[Collected data entries]
++++
(* ===== verification/PyTime.v ===== *)
(** * Dates and instants

    [datetime] values as the payloads carry them, with [isoformat()] and its
    injectivity, and the instants the database columns hold (microseconds since
    the epoch, so that comparisons and [timedelta(seconds=n)] are integer
    arithmetic). *)

From S2P Require Import Prelude PyStr.
From Stdlib Require Import Ascii.

(** An instant of a [timestamptz] column, in microseconds. *)
Definition instant := Z.

(** [t - timedelta(seconds=n)]. *)
Definition minus_seconds (t : instant) (n : Z) : instant := (t - n * 1000000)%Z.

(** A [datetime]; [dt_tz] is its UTC offset in minutes, [None] when naive. *)
Record datetime := mk_datetime {
  dt_year : Z; dt_month : Z; dt_day : Z;
  dt_hour : Z; dt_minute : Z; dt_second : Z; dt_micro : Z;
  dt_tz : option Z
}.

Definition in_range (lo hi z : Z) : bool := (lo <=? z)%Z && (z <=? hi)%Z.

(** The ranges the constructor of [datetime] enforces. *)
Definition dt_valid (d : datetime) : bool :=
  in_range 1 9999 (dt_year d) && in_range 1 12 (dt_month d) && in_range 1 31 (dt_day d) &&
  in_range 0 23 (dt_hour d) && in_range 0 59 (dt_minute d) && in_range 0 59 (dt_second d) &&
  in_range 0 999999 (dt_micro d) &&
  match dt_tz d with Some o => in_range (-1439) 1439 o | None => true end.

Definition dec_char (d : Z) : ascii := ascii_of_N (Z.to_N d + 48).

(** [f"{z:0nd}"] for [0 <= z < 10^n]. *)
Fixpoint dec_fixed (n : nat) (z : Z) : string :=
  match n with
  | O => EmptyString
  | S k => String (dec_char (z / 10 ^ Z.of_nat k mod 10)) (dec_fixed k z)
  end.

Definition iso_micro (us : Z) : string :=
  if (us =? 0)%Z then EmptyString else "." +:+ dec_fixed 6 us.

Definition iso_tz (o : option Z) : string :=
  match o with
  | None => EmptyString
  | Some o => (if (o <? 0)%Z then "-" else "+") +:+
              dec_fixed 2 (Z.abs o / 60) +:+ ":" +:+ dec_fixed 2 (Z.abs o mod 60)
  end.

(** [d.isoformat()]. *)
Definition isoformat (d : datetime) : string :=
  dec_fixed 4 (dt_year d) +:+ "-" +:+ dec_fixed 2 (dt_month d) +:+ "-" +:+
  dec_fixed 2 (dt_day d) +:+ "T" +:+ dec_fixed 2 (dt_hour d) +:+ ":" +:+
  dec_fixed 2 (dt_minute d) +:+ ":" +:+ dec_fixed 2 (dt_second d) +:+
  iso_micro (dt_micro d) +:+ iso_tz (dt_tz d).

(** ** Injectivity *)
Lemma append_inj_length s1 s1' s2 s2' :
  String.length s1 = String.length s1' -> s1 +:+ s2 = s1' +:+ s2' -> s1 = s1' /\ s2 = s2'.
Proof.
  revert s1'. induction s1 as [|c s1 IH]; intros [|c' s1']; simpl; try done.
  intros [= Hl] [= -> H]. by destruct (IH _ Hl H) as [-> ->].
Qed.

Lemma dec_fixed_length n z : String.length (dec_fixed n z) = n.
Proof. induction n as [|n IH]; simpl; [done|]. by rewrite IH. Qed.

Lemma dec_char_inj a b :
  (0 <= a < 10)%Z -> (0 <= b < 10)%Z -> dec_char a = dec_char b -> a = b.
Proof.
  intros Ha Hb H. apply (f_equal N_of_ascii) in H. unfold dec_char in H.
  rewrite !N_ascii_embedding in H by lia. lia.
Qed.

Lemma dec_fixed_inj_mod n a b :
  dec_fixed n a = dec_fixed n b -> (a mod 10 ^ Z.of_nat n = b mod 10 ^ Z.of_nat n)%Z.
Proof.
  induction n as [|n IH]; simpl; [by rewrite !Z.mod_1_r|].
  intros [= Hc Hr]. apply IH in Hr.
  apply dec_char_inj in Hc; [|apply Z.mod_pos_bound; lia..].
  change (Z.pos (Pos.of_succ_nat n)) with (Z.of_nat (S n)).
  rewrite Nat2Z.inj_succ, Z.pow_succ_r, (Z.mul_comm 10) by lia.
  rewrite !Z.rem_mul_r by lia. by rewrite Hc, Hr.
Qed.

Lemma dec_fixed_inj n a b :
  (0 <= a < 10 ^ Z.of_nat n)%Z -> (0 <= b < 10 ^ Z.of_nat n)%Z ->
  dec_fixed n a = dec_fixed n b -> a = b.
Proof. intros Ha Hb H%dec_fixed_inj_mod. by rewrite !Z.mod_small in H. Qed.

Lemma dec_fixed_app_inj n a b s s' :
  (0 <= a < 10 ^ Z.of_nat n)%Z -> (0 <= b < 10 ^ Z.of_nat n)%Z ->
  dec_fixed n a +:+ s = dec_fixed n b +:+ s' -> a = b /\ s = s'.
Proof.
  intros Ha Hb [H ->]%append_inj_length; [|by rewrite !dec_fixed_length].
  split; [by eapply dec_fixed_inj|done].
Qed.

Lemma in_range_spec lo hi z : in_range lo hi z = true <-> (lo <= z <= hi)%Z.
Proof. unfold in_range. rewrite andb_true_iff, !Z.leb_le. lia. Qed.

Lemma dec_fixed_head n z c r :
  dec_fixed n z = String c r -> c <> "."%char /\ c <> "+"%char /\ c <> "-"%char.
Proof.
  destruct n as [|n]; [done|]. intros [= <- _].
  assert (0 <= z / 10 ^ Z.of_nat n mod 10 < 10)%Z as H by (apply Z.mod_pos_bound; lia).
  revert H. generalize (z / 10 ^ Z.of_nat n mod 10)%Z. intros d H.
  repeat split; intros E; apply (f_equal N_of_ascii) in E; unfold dec_char in E;
    rewrite N_ascii_embedding in E by lia; simpl in E; lia.
Qed.

#[local] Arguments dec_fixed : simpl never.

Lemma iso_tz_inj a b :
  (-1439 <= a <= 1439)%Z -> (-1439 <= b <= 1439)%Z ->
  iso_tz (Some a) = iso_tz (Some b) -> a = b.
Proof.
  unfold iso_tz. intros Ha Hb H.
  assert (forall o, (-1439 <= o <= 1439 -> 0 <= Z.abs o / 60 < 10 ^ Z.of_nat 2)%Z) as Hd
    by (intros o Ho; split; [apply Z.div_pos; lia|apply Z.div_lt_upper_bound; simpl; lia]).
  assert (forall o, (0 <= Z.abs o mod 60 < 10 ^ Z.of_nat 2)%Z) as Hm.
  { intros o. assert (0 <= Z.abs o mod 60 < 60)%Z by (apply Z.mod_pos_bound; lia). simpl; lia. }
  destruct (Z.ltb_spec a 0), (Z.ltb_spec b 0); try (by simpl in H);
    apply string_app_inj_l in H;
    apply dec_fixed_app_inj in H as [Hq H]; auto;
    apply string_app_inj_l in H;
    apply dec_fixed_inj in H; auto;
    pose proof (Z.div_mod (Z.abs a) 60); pose proof (Z.div_mod (Z.abs b) 60); lia.
Qed.

Lemma iso_tail_inj us us' tz tz' :
  (0 <= us <= 999999)%Z -> (0 <= us' <= 999999)%Z ->
  (forall o, tz = Some o -> -1439 <= o <= 1439)%Z ->
  (forall o, tz' = Some o -> -1439 <= o <= 1439)%Z ->
  iso_micro us +:+ iso_tz tz = iso_micro us' +:+ iso_tz tz' -> us = us' /\ tz = tz'.
Proof.
  intros Hu Hu' Ht Ht' H.
  assert (forall z, (0 <= z <= 999999 -> 0 <= z < 10 ^ Z.of_nat 6)%Z) as Hr by (simpl; lia).
  assert (iso_tz tz = iso_tz tz' -> tz = tz') as Htz.
  { destruct tz as [a|], tz' as [b|]; intros E; auto.
    - f_equal. apply iso_tz_inj; auto.
    - exfalso. simpl in E. by destruct (a <? 0)%Z.
    - exfalso. simpl in E. by destruct (b <? 0)%Z. }
  unfold iso_micro in H.
  destruct (Z.eqb_spec us 0) as [->|], (Z.eqb_spec us' 0) as [->|]; rewrite ?string_app_assoc in H.
  - auto.
  - exfalso. destruct tz as [a|]; simpl in H; [|done]. by destruct (a <? 0)%Z.
  - exfalso. destruct tz' as [a|]; simpl in H; [|done]. by destruct (a <? 0)%Z.
  - apply string_app_inj_l, (dec_fixed_app_inj 6) in H as [-> H]; auto.
Qed.

(** Two valid dates with the same ISO text are the same date. *)
Lemma isoformat_inj d d' :
  dt_valid d = true -> dt_valid d' = true -> isoformat d = isoformat d' -> d = d'.
Proof.
  destruct d as [y mo da h mi s us tz], d' as [y' mo' da' h' mi' s' us' tz'].
  unfold dt_valid, isoformat. simpl.
  rewrite !andb_true_iff, !in_range_spec. intros Hd Hd' H.
  destruct_and!.
  assert (forall o, tz = Some o -> -1439 <= o <= 1439)%Z as Ht
    by (intros o ->; by apply in_range_spec).
  assert (forall o, tz' = Some o -> -1439 <= o <= 1439)%Z as Ht'
    by (intros o ->; by apply in_range_spec).
  assert (forall n a b sep s s', (0 <= a < 10 ^ Z.of_nat n)%Z -> (0 <= b < 10 ^ Z.of_nat n)%Z ->
     dec_fixed n a +:+ String sep "" +:+ s = dec_fixed n b +:+ String sep "" +:+ s' ->
     a = b /\ s = s') as Hstep.
  { intros n a b sep t t' Ha Hb E. apply dec_fixed_app_inj in E as [-> E]; auto.
    by apply string_app_inj_l in E. }
  apply (Hstep 4) in H as [-> H]; [|simpl; lia..].
  apply (Hstep 2) in H as [-> H]; [|simpl; lia..].
  apply (Hstep 2) in H as [-> H]; [|simpl; lia..].
  apply (Hstep 2) in H as [-> H]; [|simpl; lia..].
  apply (Hstep 2) in H as [-> H]; [|simpl; lia..].
  apply (dec_fixed_app_inj 2) in H as [-> H]; [|simpl; lia..].
  apply iso_tail_inj in H as [-> ->]; auto.
Qed.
++++
=== What the task asks ===
Only the lines above from the line with "destruct (Z.eqb_spec us" to the line with "assert (forall n", those two lines included, should be reproduced exactly.

=== Response to this exercise ===
  destruct (Z.eqb_spec us 0) as [->|], (Z.eqb_spec us' 0) as [->|]; rewrite ?string_app_assoc in H.
  - auto.
  - exfalso. destruct tz as [a|]; simpl in H; [|done]. by destruct (a <? 0)%Z.
  - exfalso. destruct tz' as [a|]; simpl in H; [|done]. by destruct (a <? 0)%Z.
  - apply string_app_inj_l, (dec_fixed_app_inj 6) in H as [-> H]; auto.
Qed.

(** Two valid dates with the same ISO text are the same date. *)
Lemma isoformat_inj d d' :
  dt_valid d = true -> dt_valid d' = true -> isoformat d = isoformat d' -> d = d'.
Proof.
  destruct d as [y mo da h mi s us tz], d' as [y' mo' da' h' mi' s' us' tz'].
  unfold dt_valid, isoformat. simpl.
  rewrite !andb_true_iff, !in_range_spec. intros Hd Hd' H.
  destruct_and!.
  assert (forall o, tz = Some o -> -1439 <= o <= 1439)%Z as Ht
    by (intros o ->; by apply in_range_spec).
  assert (forall o, tz' = Some o -> -1439 <= o <= 1439)%Z as Ht'
    by (intros o ->; by apply in_range_spec).
  assert (forall n a b sep s s', (0 <= a < 10 ^ Z.of_nat n)%Z -> (0 <= b < 10 ^ Z.of_nat n)%Z ->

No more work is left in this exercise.